Поиграв несколько минут вариации в ми-миноре, я заметила, что лампочка над зеркалом начала слабеть, тускнеть, потом совсем потухла. Значит, снова отключили электричество. Но настольная лампа в комнате не погасла - она ведь была подсоединена к солнцу, а не к тем двадцати трем атомным электростанциям, которые снабжали электроэнергией Большой Портленд - и если бы через две секунды кто-то ее не выключил, мы остались бы единственным светящимся окном в целом районе Вест-Хиллз. Я слышала, как они там возились в поисках свечей и чиркали спичками, а сама продолжала импровизировать в темноте. В темноте, когда не видно всех этих холодных и блестящих кафельных поверхностей, звук кажется мягче, а эхо не таким гулким. Я продолжала играть, и даже что-то стало получаться целостное. Все законы гармонии, казалось, объединились вдруг и запели под ударами смычка. Струны альта словно были моими собственными голосовыми связками, напряженными от горя, настроенными на предельную радость. Мелодия создавалась сама - из воздуха, из энергии солнечных лучей, она взмывала над долинами, и с этой высоты маленькими казались горы и холмы, от этой музыки распрямлялись спины калек, сами исчезали нагромождения валунов с полей. А музыка летела дальше, и вот она запела над морским простором и в глубине вод над бездной.
Когда я вышла из ванной в комнату, все они сидели смирно и никто не разговаривал. Макс явно плакал. Я видела, как отражается пламя свечи в каплях слез у него на щеках. Саймон лежал в затененном углу на своей постели, и глаза его были закрыты. Фил Драм сидел, сгорбившись и держа в руках свою солнечную батарейку.
Я немного ослабила струны, положила альт и смычок в футляр и откашлялась. Я страшно растерялась и не находила слов. В конце концов я пробормотала что-то вроде "извините".
Тогда раздался голос одной из женщин: эта была Роза Абрамски, подпольная ученица Саймона, крупная застенчивая женщина, застенчивая настолько, что вообще почти всегда молчала или выражала свои мысли при помощи математических формул.
- Я видела это, - сказала она. - Я видела его. Я видела белые башни и воду, струящуюся по их стенам, омывающую их и возвращающуюся в море. И солнечным светом залитые улицы - после десяти тысяч лет тьмы.
- Я слышал их, - прошептал в своем углу Саймон, - я слышал их голоса.
- О господи! Прекратите! - выкрикнул Макс, вскочил и, спотыкаясь, ринулся в неосвещенный коридор, забыв надеть пальто. Мы слышали, как он прогрохотал по лестнице.
- Фил, - спросил Саймон, - а мы могли бы поднять эти белые башни вновь - с нашим рычагом и с нашей точкой опоры?

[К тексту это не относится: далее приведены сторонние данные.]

Lemma sane_enabled x nd : sane x nd -> exists b, node_enabled t x nd = Ok b.
Proof.
  intros [_ _ Hq Hp _]. unfold node_enabled. destruct (eval_preds_ok _ _ Hp) as [h Eh]. rewrite Eh.
  destruct (negb (key_missing 0 (nf_sortkey x) (nf_hide x) nd)).
  - destruct (nf_filter x) as [q|]; [|by eexists]. destruct (Hq q eq_refl) as [b Eb]. rewrite Eb. by eexists.
  - by eexists.
Qed.

Lemma key_missing_ext keys nd nd' : nn_keys nd = nn_keys nd' -> forall hide i, key_missing i keys hide nd = key_missing i keys hide nd'.
Proof.
  intros H. induction keys as [|k keys IH]; intros hide i; cbn [key_missing]; [done|]. destruct hide as [|h hide]; [done|].
  unfold key_at. by rewrite H, IH.
Qed.

Lemma enabled_ext x nd nd' : nn_in nd = nn_in nd' -> nn_keys nd = nn_keys nd' -> nn_preds nd = nn_preds nd' ->
  node_enabled t x nd = node_enabled t x nd'.
Proof. intros H1 H2 H3. unfold node_enabled. by rewrite H1, H3, (key_missing_ext _ _ _ H2). Qed.

Lemma op_shown c n Q : op c n Q (nf_update_egress t n) (fun nd' => exists nd o, Q nd /\ nd' = with_out o nd /\ shown_ok c nd').
Proof.
  intros x nd C I E HQ. destruct (sane_enabled x nd (iv_sane _ I _ _ E)) as [b Eb].
  destruct (egress_run x n nd b I E Eb) as (x' & o & R & C' & _ & M & Ho & I'). exists x', (with_out o nd). split; [done|].
  split; [by etransitivity|]. split; [done|]. split; [done|]. exists nd, o. split; [done|]. split; [done|]. exists b. split; [|done].
  by rewrite (enabled_ext c _ nd), (strip_enabled c x).
Qed.

Lemma op_egress c n p ms L i : op c n (stage p ms L i) (nf_update_egress t n) (fun nd => stage p ms L i nd /\ shown_ok c nd).
Proof.
  eapply op_weaken; [apply op_shown|done|]. intros nd' (nd & o & [S1 S2 S3 S4 S5] & -> & Hs). by split.
Qed.

Lemma op_insert c n p ms L i : op c n (stage p ms L i) (nf_insert_node t ignore n) (stage p ms L true).
Proof.
  intros x nd C I E [S1 S2 S3 S4 S5]. destruct (insert_run x n nd (inv_inv_but n x I) E) as (x' & R & C' & M & I').
  exists x', (with_inserted true nd). split; [done|]. split; [by etransitivity|]. split; [done|]. split; [done|]. by split.
Qed.

(** A change of a node that its place and property do not depend on. *)
Lemma wf_benign x n nd nd' : wf x -> nf_nodes x !! n = Some nd -> nn_in nd' = nn_in nd -> nn_out nd' = nn_out nd ->
  nn_inserted nd' = nn_inserted nd -> wf (set_nodes (<[n := nd']> (nf_nodes x)) x).
Proof.
  intros W E Hin Hout Hins.
  assert (forall k, out_of (<[n := nd']> (nf_nodes x)) k = out_of (nf_nodes x) k) as Ho.
  { intros k. rewrite out_of_insert. destruct (decide (k = n)) as [->|]; [|done]. unfold out_of. by rewrite E. }
  split; cbn [set_nodes upd_lists nf_in nf_nodes nf_out nf_dst nf_next nf_links].
  - apply (wf_in _ W).
  - intros k. rewrite (wf_dom _ W), lookup_insert_is_Some. destruct (decide (n = k)) as [<-|]; [rewrite E|]; naive_solver.
  - apply (wf_out _ W).
  - intros k. rewrite (wf_ins _ W). destruct (decide (k = n)) as [->|Hkn].
    + rewrite E, lookup_insert_eq. split; intros (d & [= <-] & Hd); eexists; (split; [done|]); congruence.
    + by rewrite lookup_insert_ne.
  - apply (wf_dst _ W).
  - intros v. rewrite (wf_dst_in _ W). by setoid_rewrite Ho.
  - rewrite (omap_ext_in _ (out_of (nf_nodes x))); [apply (wf_sub _ W)|done].
  - intros k j v. rewrite !Ho. apply (wf_inj _ W).
  - intros k v. rewrite Ho. apply (wf_next _ W).
  - intros k kd v [[<- <-]|[_ Ek]]%lookup_insert_Some Ev; [|by eapply (wf_link _ W)]. rewrite Hin. apply (wf_link _ W n nd v E). by rewrite <- Hout.
Qed.

Lemma inv_benign x n nd nd' : inv x -> nf_nodes x !! n = Some nd -> nn_in nd' = nn_in nd -> nn_out nd' = nn_out nd ->
  nn_inserted nd' = nn_inserted nd -> nn_keys nd' = nn_keys nd -> sane x nd' -> inv (set_nodes (<[n := nd']> (nf_nodes x)) x).
Proof.
  intros I E Hin Hout Hins Hk Hs. apply (inv_node x _ n nd nd'); try done. by apply (wf_benign x n nd nd' (iv_wf _ I)).
Qed.

Lemma op_benign c n Q f Q' : (forall nd, nn_in (f nd) = nn_in nd /\ nn_out (f nd) = nn_out nd /\ nn_inserted (f nd) = nn_inserted nd /\ nn_keys (f nd) = nn_keys nd) ->
  (forall nd, Q nd -> sane c nd -> sane c (f nd) /\ Q' (f nd)) -> op c n Q (upd_node n f) Q'.
Proof.
  intros Hf HQ x nd C I E Hq. destruct (Hf nd) as (F1 & F2 & F3 & F4). pose proof (iv_sane _ I _ _ E) as Hs.
  destruct (HQ nd Hq (strip_sane x c nd ltac:(by symmetry) Hs)) as [Hs' Hq'].
  eexists _, (f nd). split; [by apply upd_node_run|]. split; [done|]. split; [done|]. split; [|done].
  apply (inv_benign x n nd); try done. by apply (strip_sane c x).
Qed.

Lemma op_multisub c n p ms L i :
  op c n (stage p ms L i) (nf_update_multisub t n) (stage p (bool_decide (is_Some (nf_filter c))) L i).
Proof.
  assert (forall b, op c n (stage p ms L i) (upd_node n (with_multisub b)) (stage p b L i)) as Hset.
  { intros b. apply op_benign; [done|]. intros nd [S1 S2 S3 S4 S5] []. by repeat split. }
  intros x nd C I E Hst. pose proof Hst as [S1 S2 S3 S4 S5]. unfold nf_update_multisub.
  assert (nf_filter x = nf_filter c) as Ef by (change (nf_filter (strip x) = nf_filter (strip c)); by rewrite C).
  rewrite (h_bind _ _ _ _ _ (eq_refl : gets nf_filter x = Ok (_, x))), (h_bind _ _ _ _ _ (get_node_run n nd x E)), Ef, S2.
  destruct (nf_filter c) as [q|] eqn:Eq, ms; cbn [bool_decide].
  - by apply (op_ret c n _ x nd).
  - assert (op c n (stage p false L i) (_ ← nf_multi_filter t n; upd_node n (with_multisub true)) (stage p true L i)) as Hop.
    { apply (op_seq c n _ _ (stage p false L i)).
      - eapply op_weaken; [apply op_egress|done|]. by intros nd' [? _].
      - apply op_benign; [done|]. intros nd' [T1 T2 T3 T4 T5] []. by repeat split. }
    by apply (Hop x nd).
  - by apply (Hset false x nd).
  - by apply (op_ret c n _ x nd).
Qed.

Lemma pred_flag_in id l : id ∈ map fst l -> is_Some (pred_flag id l).
Proof.
  unfold pred_flag. induction l as [|[i s] l IH]; cbn; [by intros ?%elem_of_nil|]. destruct (Z.eqb_spec i id) as [->|Hne]; [by eexists|].
  intros [->|H]%elem_of_cons; [done|]. by apply IH.
Qed.

Lemma set_pred_flag_ids id s l : map fst (set_pred_flag id s l) = map fst l.
Proof. unfold set_pred_flag. rewrite map_map. apply map_ext. intros [i b]. cbn. by destruct (i =? id). Qed.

Фил Драм долго не отвечал, потом сказал:
- Да, сила для этого у нас есть.
- Тогда что же нам нужно еще? - сказал Саймон. - Неужели этого мало?
Ему никто не ответил.
Голубой цвет изменился. Он стал ярче, светлее и в то же время в него словно чего-то добавили. Неземное голубовато-сиреневое свечение сгустилось и превратилось в некую яркую бирюзовую оболочку. И все же нельзя было сказать, что внутри нее все окрашено одинаково, хотя бы потому, что вокруг нас по-прежнему не было ничего. Ничего, кроме этого бирюзового цвета.
Цвет продолжал меняться. На бирюзе, окружавшей нас, появились какие-то прожилки, она становилась все более хрупкой, прозрачной, почти совсем исчезла, и возникло ощущение, что мы заключены внутри священного нефрита или иного драгоценного камня - сверкающего сапфира или изумруда.
Здесь все было недвижимо, как это и должно быть внутри кристалла. Зато стало кое-что видно: мы как бы разглядывали застывшую структуру молекулы драгоценного камня. В ровном и ярком сине-зеленом свете отчетливо проступали плоскости и углы, не отбрасывающие тени.